▸ Work order: Below are records; reproduce exactly the lines from the one that has "limit : number;" through the one that has "Entries are kept", ends included, and nothing more.

▸ Exercise inputs:
(** * p-throttle-ts: the throttling engine of [src/index.ts]

    A shallow embedding of [pThrottle] and of the throttled wrapper it
    builds: the two delay calculators ([windowedDelay], [strictDelay]), the
    pending-call registry ([queue]), [abort], [queueSize] and the
    [isEnabled] switch.

    Modelling choices.
    - Finite JavaScript numbers are taken at integer precision ([Z]):
      [Date.now()] is an integral number of milliseconds, and [limit] and
      [interval] are integral in every use of the library.  The non-finite
      numbers only matter to the validation at the top of [pThrottle].
    - [Date.now()] is an argument [now] of the functions that read it.
    - The variables captured by the closures ([queue], [currentTick],
      [activeCount], [strictTicks]) live in a store of closure records;
      a throttled wrapper holds a reference into that store.
    - The host's timers and promises are two more stores, so that
      [setTimeout], [clearTimeout], [resolve] and [reject] are state
      updates. *)

From Stdlib Require Import ZArith Lia List String.
From stdpp Require Import base decidable numbers option list sets.

Local Open Scope Z_scope.

(** ** JavaScript numbers, as far as [Number.isFinite] tells them apart *)

Inductive number : Type :=
| Finite (z : Z)
| PosInfinity
| NegInfinity
| NaN.

Definition isFinite (n : number) : bool :=
  match n with
  | Finite _ => true
  | _ => false
  end.

(** A finite and positive number, the domain the documentation speaks of. *)
Definition finite_positive (n : number) : bool :=
  match n with
  | Finite z => bool_decide (0 < z)
  | _ => false
  end.

(** ** [interface Options] *)

Module Options.
Record t : Type := make {
  limit : number;
  interval : number;
  strict : option bool   (* [strict?: boolean] *)
}.
End Options.

(** ** A JavaScript [Map] from timer handles to reject functions

    Entries are kept in insertion order.  A key is a timer handle, a value
    is the promise whose [reject] function the entry stores. *)

Definition Map : Type := list (nat * nat).

Fixpoint Map_set (k v : nat) (m : Map) : Map :=
  match m with
  | [] => [(k, v)]
  | (k', v') :: m' =>
      if decide (k = k') then (k, v) :: m' else (k', v') :: Map_set k v m'
  end.

Fixpoint Map_get (k : nat) (m : Map) : option nat :=
  match m with
  | [] => None
  | (k', v') :: m' => if decide (k = k') then Some v' else Map_get k m'
  end.

Fixpoint Map_delete (k : nat) (m : Map) : Map :=
  match m with
  | [] => []
  | (k', v') :: m' =>
      if decide (k = k') then Map_delete k m' else (k', v') :: Map_delete k m'
  end.

Definition Map_keys (m : Map) : list nat := m.*1.

Definition Map_size (m : Map) : nat := length m.

(** ** The variables captured by one invocation of [pThrottle(options)] *)

Record Throttle : Type := mkThrottle {
  limit : Z;
  interval : Z;
  strict : bool;
  queue : Map;
  currentTick : Z;
  activeCount : Z;
  strictTicks : list Z
}.

Definition with_window (tick count : Z) (th : Throttle) : Throttle :=
  mkThrottle (limit th) (interval th) (strict th) (queue th)
             tick count (strictTicks th).

Definition with_strictTicks (ticks : list Z) (th : Throttle) : Throttle :=
  mkThrottle (limit th) (interval th) (strict th) (queue th)
             (currentTick th) (activeCount th) ticks.

Definition with_queue (q : Map) (th : Throttle) : Throttle :=
  mkThrottle (limit th) (interval th) (strict th) q
             (currentTick th) (activeCount th) (strictTicks th).

(** The state right after [pThrottle] has validated its options. *)
Definition fresh_throttle (l i : Z) (s : bool) : Throttle :=
  mkThrottle l i s [] 0 0 [].

(** ** The delay calculators *)

(** [function windowedDelay()], lines 72-89. *)
Definition windowedDelay (now : Z) (th : Throttle) : Z * Throttle :=
  if decide (now - currentTick th > interval th) then
    (0, with_window now 1 th)
  else
    let th' :=
      if decide (activeCount th < limit th) then
        with_window (currentTick th) (activeCount th + 1) th
      else
        with_window (currentTick th + interval th) 1 th in
    (currentTick th' - now, th').

(** The three branches as the documentation words them: a call admitted
    into the current window is given the delay 0. *)
Definition windowedDelay_spec (now : Z) (th : Throttle) : Z * Throttle :=
  if decide (now - currentTick th > interval th) then
    (0, with_window now 1 th)
  else if decide (activeCount th < limit th) then
    (0, with_window (currentTick th) (activeCount th + 1) th)
  else
    (currentTick th + interval th - now,
     with_window (currentTick th + interval th) 1 th).

(** [function strictDelay()], lines 93-110.  [strictTicks.shift()] of an
    empty array is [undefined], and [undefined + interval] is [NaN]: that
    case leaves the integers and is the [None] of the model.  It needs
    [limit <= 0]. *)
Definition strictDelay (now : Z) (th : Throttle) : option (Z * Throttle) :=
  if decide (Z.of_nat (length (strictTicks th)) < limit th) then
    Some (0, with_strictTicks (strictTicks th ++ [now]) th)
  else
    match strictTicks th with
    | [] => None
    | oldest :: rest =>
        let earliestTime := oldest + interval th in
        if decide (now >= earliestTime) then
          Some (0, with_strictTicks (rest ++ [now]) th)
        else
          Some (earliestTime - now,
                with_strictTicks (rest ++ [earliestTime]) th)
    end.

(** [const getDelay = strict ? strictDelay : windowedDelay]. *)
Definition getDelay (now : Z) (th : Throttle) : option (Z * Throttle) :=
  if strict th then strictDelay now th else Some (windowedDelay now th).

(** A sequence of calls of [strictDelay], one per reading [now] of the
    clock, with the effective timestamp [now + delay] of each call. *)
Fixpoint strictRun (nows : list Z) (th : Throttle)
  : option (list Z * Throttle) :=
  match nows with
  | [] => Some ([], th)
  | now :: rest =>
      match strictDelay now th with
      | None => None
      | Some (d, th1) =>
          match strictRun rest th1 with
          | None => None
          | Some (stamps, th2) => Some ((now + d) :: stamps, th2)
          end
      end
  end.

(** A sequence of calls of [windowedDelay], with the delay of each. *)
Fixpoint windowedRun (nows : list Z) (th : Throttle) : list Z * Throttle :=
  match nows with
  | [] => ([], th)
  | now :: rest =>
      let '(d, th1) := windowedDelay now th in
      let '(ds, th2) := windowedRun rest th1 in
      (d :: ds, th2)
  end.

(** The timestamps of [stamps] inside the window [[t, t + len)]. *)
Definition in_window (t len : Z) (stamps : list Z) : list Z :=
  filter (fun e => t <= e < t + len) stamps.

(** ** The host: outcomes of the wrapped function, promises, timers *)

Section Engine.
Variables Arg Val Exn : Type.

(** What [function_.apply(this, args)] does: it returns a value (which may
    itself be a promise) or throws. *)
Inductive Outcome : Type :=
| Returns (v : Val)
| Throws (e : Exn).

Inductive Error : Type :=
| TypeError (msg : string)
| AbortError                (* [new AbortError()] *)
| Thrown (e : Exn).         (* whatever the wrapped function threw *)

(** A call either returns or throws synchronously. *)
Inductive Completion (A : Type) : Type :=
| Normal (a : A)
| Throw (e : Error).

(** A promise.  [Resolved v] is a promise whose [resolve] was called with
    [v]: fulfilled with [v], or following [v] when [v] is a promise. *)
Inductive Settlement : Type :=
| Pending
| Resolved (v : Val)
| Rejected (e : Error).

(** A timer created by [setTimeout(execute, ms)].  The callback [execute]
    is the closure of lines 131-135: it knows the wrapped function, the
    arguments, the [resolve] function of its promise and the [queue] it
    deletes its own handle from. *)
Record Timer : Type := mkTimer {
  ms : Z;
  timer_closure : nat;
  timer_function : Arg -> Outcome;
  timer_args : Arg;
  timer_promise : nat
}.

(** Closures are never freed, a handle is an index into [timers] ([None]
    once the timer has fired or was cleared), a promise an index into
    [promises]. *)
Record World : Type := mkWorld {
  closures : list Throttle;
  timers : list (option Timer);
  promises : list Settlement
}.

Definition empty_world : World := mkWorld [] [] [].

(** The throttled function: the closure state it shares with every other
    function throttled by the same [pThrottle(options)], the function it
    wraps and its own [isEnabled] property. *)
Record Wrapper : Type := mkWrapper {
  closure : nat;
  function_ : Arg -> Outcome;
  isEnabled : bool
}.

Definition set_isEnabled (b : bool) (wr : Wrapper) : Wrapper :=
  mkWrapper (closure wr) (function_ wr) b.

(** [resolve] and [reject] of a promise that is no longer pending do
    nothing. *)
Definition resolve (p : nat) (v : Val) (ps : list Settlement)
  : list Settlement :=
  match ps !! p with
  | Some Pending => <[p := Resolved v]> ps
  | _ => ps
  end.

Definition reject (p : nat) (e : Error) (ps : list Settlement)
  : list Settlement :=
  match ps !! p with
  | Some Pending => <[p := Rejected e]> ps
  | _ => ps
  end.

Definition clearTimeout (t : nat) (ts : list (option Timer))
  : list (option Timer) :=
  <[t := None]> ts.

(** [(async () => body)()]: the body runs at once, and what it returns or
    throws settles the promise that the call returns. *)
Definition async_call (body : Outcome) : Settlement :=
  match body with
  | Returns v => Resolved v
  | Throws e => Rejected (Thrown e)
  end.

(** ** [pThrottle], lines 49-70: validation and the fresh closure *)

Definition pThrottle (o : Options.t) (W : World)
  : Completion (World * nat) :=
  match Options.limit o with
  | Finite l =>
      match Options.interval o with
      | Finite i =>
          let s := default false (Options.strict o) in
          Normal _
            (mkWorld (closures W ++ [fresh_throttle l i s])
                     (timers W) (promises W),
             length (closures W))
      | _ => Throw _ (TypeError "Expected `interval` to be a finite number")
      end
  | _ => Throw _ (TypeError "Expected `limit` to be a finite number")
  end.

▸ Result of this exercise:
  limit : number;
  interval : number;
  strict : option bool   (* [strict?: boolean] *)
}.
End Options.

(** ** A JavaScript [Map] from timer handles to reject functions

    Entries are kept in insertion order.  A key is a timer handle, a value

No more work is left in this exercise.